Journal of Early Modern Christianity 1.2 (2014) is a SOLITUDES theme issue. It includes a first presentation of our work: an almost 100-page jointly written article on four cases. In this article we present four different approaches to interdisciplinary research on withdrawal and engagement. The article focuses on La Trappe, Saint Cyr, the schools at the Francke Foundations and the community of the Francke Foundations.
The issues also includes articles by two members of the Advisory Board, Hartmut Lehmann (Christian-Albrechts-Universität zu Kiel) and Jean-Louis Quantin (École Pratique des Hautes Études), and our colleague from the Dept. of Church History, University of Copenhagen, Nils Holger Petersen.

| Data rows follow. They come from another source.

(* ===== verification/VmemInv.v ===== *)
(** * Invariants of the vmem allocator (model in Vmem.v)

    The invariant of an arena is stated on its layout, the list of boundary tags
    in queue order: every span marker is followed by segments that tile the span
    exactly ([tile]) and no two free segments are adjacent ([coalesced]); the
    free lists and hash buckets hold exactly the free and the allocated segments
    ([lists_ok]); unused tags are in the pool and nowhere else ([pool_ok]). *)

From S2P Require Import Prelude Queue Vmem.

(** ** Symbolic execution of the primitive steps *)
Section steps.
Implicit Types (w : vworld) (v : Vmem).

Lemma wp_ld_seg i s (Q : VmemSegment → vworld → Prop) w :
  segs w !! i = Some s → Q s w → wp (ld_seg i) Q w.
Proof. intros H HQ. unfold ld_seg. wp_run. eauto. Qed.
Lemma wp_upd_seg i s f (Q : unit → vworld → Prop) w :
  segs w !! i = Some s → Q tt (w_segs (<[i := f s]> (segs w)) w) → wp (upd_seg i f) Q w.
Proof. intros H HQ. unfold upd_seg. wp_run. eexists; split; [done|]. by wp_run. Qed.
Lemma wp_ld_arena p v (Q : Vmem → vworld → Prop) w :
  arenas w !! p = Some v → Q v w → wp (ld_arena p) Q w.
Proof. intros H HQ. unfold ld_arena. wp_run. eauto. Qed.
Lemma wp_upd_arena p v f (Q : unit → vworld → Prop) w :
  arenas w !! p = Some v → Q tt (w_arenas (<[p := f v]> (arenas w)) w) →
  wp (upd_arena p f) Q w.
Proof. intros H HQ. unfold upd_arena. wp_run. eexists; split; [done|]. by wp_run. Qed.
End steps.

Lemma wp_bind_intro {S A B} (m : M S A) (f : A → M S B) Q s :
  wp m (λ a s', wp (f a) Q s') s → wp (m ≫= f) Q s.
Proof. apply wp_bind. Qed.
Lemma wp_assert_intro {S} b what Q (s : S) : b = true → Q tt s → wp (assertM b what) Q s.
Proof. rewrite wp_assert. auto. Qed.
Lemma wp_deref_intro {S A} what (o : option A) a Q (s : S) :
  o = Some a → Q a s → wp (deref what o) Q s.
Proof. rewrite wp_deref. eauto. Qed.

Ltac v_simpl := cbn [segs free_segs nfreesegs g_vmem_lock next_seg pm_pages arenas
  w_segs w_pool w_glock w_pages w_arenas
  segqueue freelist hashtable stat quantum lock v_alloc v_free source
  set_segqueue set_freelist set_hashtable set_stat set_lock
  type imported base size set_type set_base set_size set_imported].
Tactic Notation "v_simpl" "in" hyp(H) := cbn [segs free_segs nfreesegs g_vmem_lock next_seg pm_pages arenas
  w_segs w_pool w_glock w_pages w_arenas
  segqueue freelist hashtable stat quantum lock v_alloc v_free source
  set_segqueue set_freelist set_hashtable set_stat set_lock
  type imported base size set_type set_base set_size set_imported] in H.

Ltac v_lookup := v_simpl; simplify_map_eq; first [done | reflexivity].

(** one monadic step of a vmem routine *)
Ltac v_step :=
  match goal with
  | |- wp (_ ≫= _) _ _ => apply wp_bind_intro
  | |- wp (ld_seg _) _ _ => eapply wp_ld_seg; [v_lookup|v_simpl]
  | |- wp (upd_seg _ _) _ _ => eapply wp_upd_seg; [v_lookup|v_simpl]
  | |- wp (ld_arena _) _ _ => eapply wp_ld_arena; [v_lookup|v_simpl]
  | |- wp (upd_arena _ _) _ _ => eapply wp_upd_arena; [v_lookup|v_simpl]
  | |- wp (mret _) _ _ => apply wp_ret; v_simpl
  end.

(** ** The pool *)
Lemma wp_seg_alloc s rest (Q : nat → vworld → Prop) w :
  g_vmem_lock w = false → free_segs w = s :: rest →
  Q s (w_pool rest (nfreesegs w - 1) w) → wp seg_alloc Q w.
Proof.
  intros Hl Hf HQ. unfold seg_alloc, vmem_lock, vmem_unlock. wp_run.
  rewrite Hl. wp_run. v_simpl. rewrite Hf. wp_run. v_simpl.
  destruct w; simpl in *; by subst.
Qed.
Lemma wp_seg_free s (Q : unit → vworld → Prop) w :
  g_vmem_lock w = false →
  Q tt (w_pool (s :: free_segs w) (nfreesegs w + 1) w) → wp (seg_free s) Q w.
Proof.
  intros Hl HQ. unfold seg_free, vmem_lock, vmem_unlock. wp_run.
  rewrite Hl. wp_run. v_simpl. destruct w; simpl in *; by subst.
Qed.

(** ** Free lists and hash buckets *)
Definition fl_index (sz : Z) : nat := Z.to_nat (Z.log2 sz - 1).
Definition seg_size_ok (sz : Z) : Prop := 2 ≤ sz < 2 ^ 64.

Lemma freelist_index sz : seg_size_ok sz →
  wrap64 (GET_LIST sz - 1) = Z.log2 sz - 1 ∧ 0 ≤ Z.log2 sz - 1 < 64.
Proof.
  intros [H1 H2]. unfold GET_LIST, clzl.
  assert (1 ≤ Z.log2 sz) by (apply (Z.log2_le_pow2 sz 1); lia).
  assert (Z.log2 sz < 64) by (apply Z.log2_lt_pow2; lia).
  rewrite !wrap64_small; lia.
Qed.
Lemma wp_freelist_for_size sz (Q : nat → vworld → Prop) w :
  seg_size_ok sz → Q (fl_index sz) w → wp (freelist_for_size sz) Q w.
Proof.
  intros Hsz HQ. destruct (freelist_index sz Hsz) as [E ?]. destruct Hsz.
  unfold freelist_for_size. rewrite decide_False; [lia|]. rewrite E decide_True; [lia|]. done.
Qed.
Lemma fl_index_lt sz : seg_size_ok sz → (fl_index sz < 64)%nat.
Proof. intros Hsz. destruct (freelist_index sz Hsz). unfold fl_index. lia. Qed.
Lemma hash_index_lt a : (hashtable_for_addr a < 16)%nat.
Proof. unfold hashtable_for_addr. pose proof (Z.mod_pos_bound (murmur64 a) 16). lia. Qed.

(** [bucketed n f tbl m L]: the table [tbl] of [n] lists files the identities of
    [L] whose tag [f] sends to a bucket, each once and in that bucket. *)
Definition bucketed (n : nat) (f : VmemSegment → option nat) (tbl : list (list nat))
    (m : gmap nat VmemSegment) (L : gset nat) : Prop :=
  length tbl = n ∧
  ∀ i l, tbl !! i = Some l →
    NoDup l ∧ ∀ id, id ∈ l ↔ id ∈ L ∧ ∃ s, m !! id = Some s ∧ f s = Some i.

Definition free_bucket (s : VmemSegment) : option nat :=
  if decide (type s = SEGMENT_FREE) then Some (fl_index (size s)) else None.
Definition hash_bucket (s : VmemSegment) : option nat :=
  if decide (type s = SEGMENT_ALLOCATED) then Some (hashtable_for_addr (base s)) else None.

Section bucketed.
Context (n : nat) (f : VmemSegment → option nat).
Implicit Types (tbl : list (list nat)) (m : gmap nat VmemSegment) (L : gset nat).

Lemma bucketed_remove tbl m L x :
  bucketed n f tbl m L → bucketed n f (Abs.remove x <$> tbl) m (L ∖ {[x]}).
Proof.
  intros [Hn H]. split; [by rewrite length_fmap|].
  intros i l (l0 & -> & Hl)%list_lookup_fmap_Some. destruct (H i l0 Hl) as [Hd Hin].
  split; [by apply Abs.remove_NoDup|]. intros id.
  rewrite Abs.elem_of_remove Hin elem_of_difference elem_of_singleton. tauto.
Qed.
Lemma bucketed_upd tbl m L x s :
  x ∉ L → bucketed n f tbl m L → bucketed n f tbl (<[x := s]> m) L.
Proof.
  intros Hx [Hn H]. split; [done|]. intros i l Hl. destruct (H i l Hl) as [Hd Hin].
  split; [done|]. intros id. rewrite Hin.
  split; intros [? Hs]; (split; [done|]); destruct (decide (x = id)) as [->|?]; simplify_map_eq; done.
Qed.
Lemma bucketed_insert tbl m L x s i :
  x ∉ L → m !! x = Some s → f s = Some i →
  bucketed n f tbl m L → bucketed n f (alter (cons x) i tbl) m ({[x]} ∪ L).
Proof.
  intros Hx Hs Hf [Hn H]. split; [by rewrite length_alter|]. intros j l Hl.
  destruct (decide (i = j)) as [<-|Hij].
  - rewrite list_lookup_alter_eq in Hl. apply fmap_Some in Hl as (l0 & Hl & ->).
    destruct (H i l0 Hl) as [Hd Hin]. split.
    + apply NoDup_cons. split; [|done]. rewrite Hin. naive_solver.
    + intros id. rewrite elem_of_cons Hin elem_of_union elem_of_singleton. naive_solver.
  - rewrite list_lookup_alter_ne // in Hl. destruct (H j l Hl) as [Hd Hin].
    split; [done|]. intros id. rewrite Hin elem_of_union elem_of_singleton.
    split; [naive_solver|]. intros [[->|?] (s' & Hs' & Hf')]; [|eauto].
    simplify_eq.
Qed.
Lemma bucketed_other tbl m L x s :
  m !! x = Some s → f s = None →
  bucketed n f tbl m L → bucketed n f tbl m ({[x]} ∪ L).
Proof.
  intros Hs Hf [Hn H]. split; [done|]. intros i l Hl. destruct (H i l Hl) as [Hd Hin].
  split; [done|]. intros id. rewrite Hin elem_of_union elem_of_singleton.
  split; [naive_solver|]. intros [[->|?] (s' & Hs' & Hf')]; [|eauto]. simplify_eq.
Qed.
Lemma bucketed_drop tbl m L x s :
  m !! x = Some s → f s = None →
  bucketed n f tbl m L → bucketed n f tbl m (L ∖ {[x]}).
Proof.
  intros Hs Hf [Hn H]. split; [done|]. intros i l Hl. destruct (H i l Hl) as [Hd Hin].
  split; [done|]. intros id. rewrite Hin elem_of_difference elem_of_singleton.
  split; [|naive_solver]. intros [? (s' & Hs' & Hf')]. split; [|eauto].
  split; [done|]. intros ->. simplify_eq.
Qed.
End bucketed.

Other publications (selection)
- Birkedal Bruun, S.R. Havsteen, E. Nagelsmit, K. Mejrup, L. Nørgaard, “A Marvellous Model of female Conduct: Judith in Seventeenth-Century France” Transfiguration 2014 (Copenhagen: Museum Tusculanum, 2018), pp. 9–64
- Birkedal Bruun, L. Nørgaard, E. Nagelsmit, S.R. Havsteen, K. Mejrup, ‘Withdrawn amidst the World: Rancé’s Conduite Chrétienne for Mme de Guise (1697)’ Early Modern French Studies 39 (2017), pp. 57–74
- Lars Nørgaard, Engaged Withdrawal. Sources of Soul-Formation. Paul Godet des Marais’ Spiritual Direction of Madame de Maintenon (Copenhagen: The Faculty of Theology, 2017)
- K. Mejrup, Grand Prospects of Halle Pietism: The Acrobat, the Project-maker and the Shepherd (Copenhagen: The Faculty of Theology, 2016)

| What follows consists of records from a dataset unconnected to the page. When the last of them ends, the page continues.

(* ===== verification/VmemInit.v ===== *)
(** * Creating a vmem arena, and the arena's life from boot

    [vmem_bootstrap] fills the pool of boundary tags, [vmem_init] and [vmem_add]
    build the first span.  The file proves that this establishes the arena
    invariant, and states the end-to-end results about an arena created this way. *)

From S2P Require Import Prelude Queue Vmem VmemInv VmemAlloc VmemFree.

Lemma empty_lists_ok m v :
  freelist v = replicate FREELISTS_N [] → hashtable v = replicate HASHTABLES_N [] →
  lists_ok m v ∅.
Proof.
  intros E1 E2. unfold lists_ok. rewrite E1 E2.
  split; (split; [by rewrite length_replicate|]); intros i l [-> _]%lookup_replicate_1;
    (split; [constructor|]); set_solver.
Qed.

(** The arena [vmem_init] writes before it adds the span. *)
Definition blank_arena (name : string) (b sz quant : Z) (afunc ffunc src : option nat)
    (qcache flag : Z) (st : VmemStat) : Vmem :=
  MkVmem name b sz quant afunc ffunc src qcache flag false
    [] (replicate FREELISTS_N []) (replicate HASHTABLES_N []) [] st.

Record span_ok (b sz quant : Z) : Prop := {
  so_quantum : pow2 quant ∧ 2 ≤ quant < 2 ^ 64;
  so_base : 0 ≤ b ∧ b mod quant = 0;
  so_size : 0 < sz ∧ sz mod quant = 0;
  so_end : b + sz < 2 ^ 64;
}.

Lemma pool_ok_like w w' used :
  pool_ok w used → g_vmem_lock w' = g_vmem_lock w → nfreesegs w' = nfreesegs w →
  free_segs w' = free_segs w → next_seg w' = next_seg w →
  (∀ x, is_Some (segs w !! x) → is_Some (segs w' !! x)) → pool_ok w' used.
Proof. intros [] E1 E2 E3 E4 Hs. split; rewrite ?E1 ?E2 ?E3 ?E4 //. naive_solver. Qed.

Section add.
Context (w : vworld) (p : nat) (v : Vmem) (R : gset nat) (b sz : Z).
Context (Hv : arenas w !! p = Some v) (Hq : segqueue v = []).
Context (Hl : lists_ok (segs w) v ∅) (Hso : span_ok b sz (quantum v)).
Context (Hp : pool_ok w R) (H2 : (2 ≤ length (free_segs w))%nat).

(** Adding the first span. *)
Lemma add_internal_first import :
  wp (vmem_add_internal p b sz import)
    (λ _ w', ∃ v' i, arenas w' = <[p := v']> (arenas w) ∧
       arena_ok (segs w') v' [Seg SEGMENT_SPAN import b sz; Seg SEGMENT_FREE i b sz] ∧
       pool_ok w' (list_to_set (segqueue v') ∪ R) ∧ (∀ x, x ∈ R → x ∉ segqueue v') ∧
       (∀ x, x ∈ R → segs w' !! x = segs w !! x) ∧
       v' = set_segqueue (segqueue v') (set_freelist (freelist v') v)) w.
Proof.
  destruct (free_segs w) as [|n1 [|n2 rest]] eqn:Ef; simpl in H2; [lia..|].
  destruct (pool_ok_take _ _ _ _ Hp Ef) as (P1 & Hn1 & [x1 Hs1]).
  destruct (pool_ok_take _ n2 rest _ P1 eq_refl) as (P2 & Hn2 & [x2 Hs2]). v_simpl in Hs2.
  destruct Hso as [[Qp Qr] [? ?] [? ?] ?].
  assert (n1 ≠ n2) as Hne by (clear -Hn2; set_solver).
  assert (n2 ∉ R) as Hn2' by (clear -Hn2; set_solver).
  assert (seg_size_ok sz) as Hsz.
  { split; [|lia]. trans (0 + quantum v); [lia|].
    apply multiple_gap; [lia|by apply Z.mod_0_l; lia|done|lia]. }
  pose proof Hp as [Pl _ _ _ _].
  unfold vmem_add_internal. v_step. eapply wp_seg_alloc; [done..|]. v_simpl. repeat v_step.
  eapply (wp_seg_alloc n2 rest); [done..|]. v_simpl. rewrite !insert_insert_eq. repeat v_step.
  rewrite !insert_insert_eq Hq. unfold vmem_insert_segment. repeat v_step. v_simpl.
  rewrite insert_insert_eq. eapply wp_add_to_freelist; [v_lookup|v_lookup|done|]. v_step. v_simpl.
  rewrite (Abs.insert_after_split n1 n2 [] []); [apply not_elem_of_nil|]. rewrite !insert_insert_eq.
  cbn [app]. eexists _, (imported x2). split_and!; [done|..]; v_simpl.
  - split; v_simpl; try done.
    + repeat constructor; by simplify_map_eq.
    + apply NoDup_cons. split; [set_solver|apply NoDup_singleton].
    + set (m := <[n2 := _]> _). set (vf := set_freelist (alter (cons n2) (fl_index sz) (freelist v)) v).
      apply (lists_ok_eq m vf ({[n1]} ∪ ({[n2]} ∪ ∅))); [|done..|clear; set_solver].
      eapply (lists_ok_add_span m vf _ n1); [by unfold m; simplify_map_eq|done| |done|done].
      eapply (lists_ok_add_free m v _ n2); [clear; set_solver|apply lookup_insert_eq|done| |done|done].
      unfold m. by do 2 (apply lists_ok_upd; [clear; set_solver|]).
    + unfold coalesced, both_free; simpl. split_and!; naive_solver.
  - eapply pool_ok_like; [eapply pool_ok_used; [exact P2|clear; set_solver]|done..|].
    intros x Hx. v_simpl. rewrite !lookup_insert_is_Some'. auto.
  - clear -Hn1 Hn2'. set_solver.
  - intros x Hx. rewrite !lookup_insert_ne //; clear -Hx Hn1 Hn2'; set_solver.
  - done.
Qed.
End add.

(** ** [vmem_init] *)
Definition fresh_layout (b sz : Z) : list (segtype * Z * Z) :=
  [(SEGMENT_SPAN, b, sz); (SEGMENT_FREE, b, sz)].

Lemma vmem_init_spec w p old R name b sz quant afunc ffunc qcache flag :
  arenas w !! p = Some old → pool_ok w R → (2 ≤ length (free_segs w))%nat → span_ok b sz quant →
  wp (vmem_init p name b sz quant afunc ffunc None qcache flag)
    (λ r w', r = 0 ∧ ∃ v' ss',
       arena_at w' p v' ss' R ∧ sview <$> ss' = fresh_layout b sz ∧
       quantum v' = quant ∧ v_alloc v' = afunc ∧ v_free v' = ffunc ∧
       stat v' = Stat 0 0 (wrap64 (wrap64 (total (stat old) + sz) + sz))
                   (st_alloc (stat old)) (wrap64 (sz + sz)) ∧
       frame p R w w') w.
Proof.
  intros Hold Hp H2 Hso. pose proof Hso as [[Qp Qr] [? ?] [? ?] ?].
  unfold vmem_init. v_step. v_step. v_step. v_simpl.
  set (v0 := MkVmem _ _ _ _ _ _ _ _ _ _ _ _ _ _ _).
  rewrite (bool_decide_true (None = None)) // (bool_decide_false (sz = 0)); [lia|]. cbn [andb negb whenM].
  unfold vmem_add, vmem_contains. repeat v_step. apply wp_get. repeat v_step.
  unfold v0 at 1. cbn [segqueue existsb negb]. apply wp_assert_intro; [done|]. repeat v_step.
  rewrite insert_insert_eq. set (v1 := stat_add sz sz 0 v0).
  eapply wp_mono; [apply (add_internal_first _ p v1 R b sz); try done|].
  - v_simpl. apply lookup_insert_eq.
  - by apply empty_lists_ok.
  - by eapply pool_ok_like.
  - intros _ w' (v' & i & Ea & Ho & Hp' & Hd & Hfr & Ev). repeat v_step. split; [done|].
    exists v', [Seg SEGMENT_SPAN false b sz; Seg SEGMENT_FREE i b sz].
    split_and!; [|done|rewrite Ev; done..| |].
    + split; [rewrite Ea; apply lookup_insert_eq|by rewrite Ev|done..].
    + by rewrite Ev.
    + split; [done|]. intros p' Hp''. rewrite Ea. v_simpl. by rewrite !lookup_insert_ne.
Qed.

SOLITUDES aims for results with regard to historical and methodological insights. These results will be reached through a combination of individual research, collaboration within the project and exchanges with other scholars. We are engaged in an ongoing work with forms of collaboration and presentation. This work will be tested at project meetings, workshops and conferences as well as in publications.
The project was funded by a Consolidator’s Grant from the European Research Council (2012, Panel SH 5: Culture and Cultural Productions). SOLITUDES was launched in spring 2013, the project ran for fifty months.

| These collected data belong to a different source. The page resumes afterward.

(* ===== verification/Core.v ===== *)
(** * The state of one CPU and the kernel objects it works on

    The data shared by [kernel/irq], [kernel/sched], [kernel/obj], [kernel/lib]
    (events, mutexes, timers): [cpudata_t], [scheduler_t], [thread_t], [dpc_t],
    [obj_header_t], [wait_block_t], [timer_t] and [mutex_t], kept in one store per
    type and named by the identity of the C object.  An [event_t] or [timer_t]
    starts with its [obj_header_t], so both share one identity.  The flags of all
    spin locks are the set of locks that are held.

    The model is of one CPU: between two steps of a routine no other CPU and no
    hardware interrupt runs. *)

From S2P Require Import Prelude.

(** ** Interrupt levels and constants *)
Definition IRQL_PASSIVE : Z := 0.
Definition IRQL_APC : Z := 1.
Definition IRQL_DISPATCH : Z := 2.
Definition IRQL_DEVICE : Z := 3.
Definition IRQL_CLOCK : Z := 13.
Definition IRQL_IPI : Z := 14.
Definition IRQL_HIGH : Z := 15.

Definition PRIORITY_COUNT : nat := 16.

Definition STATUS_OK : Z := 0.
Definition STATUS_TIMEOUT : Z := 1.
Definition STATUS_WAITING : Z := 2.
Definition STATUS_RANGE_WAIT : Z := 0x1000.

Definition kObjTypeAnon : Z := 0.
Definition kObjTypeEvent : Z := 1.
Definition kObjTypeEventNotif : Z := 2.
Definition kObjTypeTimer : Z := 3.
Definition kObjTypeMutex : Z := 4.

Definition kWaitblockDequeued : Z := 1.
Definition kWaitblockUnwaited : Z := 2.

Definition UINT64_MAX : Z := 2 ^ 64 - 1.
Definition US2NS (x : Z) : Z := x * 1000.
Definition MS2NS (x : Z) : Z := US2NS (x * 1000).

(** Records of the model have eta as a conversion, so that writing back what was read
    is the identity. *)
#[local] Set Primitive Projections.

(** ** Kernel objects *)
Inductive thread_state :=
| kThreadStateNull | kThreadStateReady | kThreadStateRunning
| kThreadStateWaiting | kThreadStateDone | kThreadStateStandby.
#[global] Instance thread_state_eq_dec : EqDecision thread_state.
Proof. solve_decision. Defined.

(** The functions a DPC can hold: the kernel's own, and those of its clients. *)
Inductive dpc_fn :=
| time_engine_progress_fn
| preemption_dpc_fn
| done_queue_dpc_fn
| wait_timer_exp_fn
| client_fn (n : nat).

Record dpc := Dpc {
  d_function : option dpc_fn;
  context1 : option nat;
  context2 : option nat;
  enqueued : bool;
}.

Thierry Favier, Professor (Music), Université de Poitiers
Julie Finnerty, Editor of A. de Saint-Jean Arnauld d'Andilly’s letters, Université Paris IV-Sorbonne
Margrethe Floryan, PhD (Art History), Curator, Thorvaldsens Museum, Copenhagen
Anne-Madeleine Goulet, PhD (Performing Arts), Research fellow (CNRS/Centre de musique baroque de Versailles)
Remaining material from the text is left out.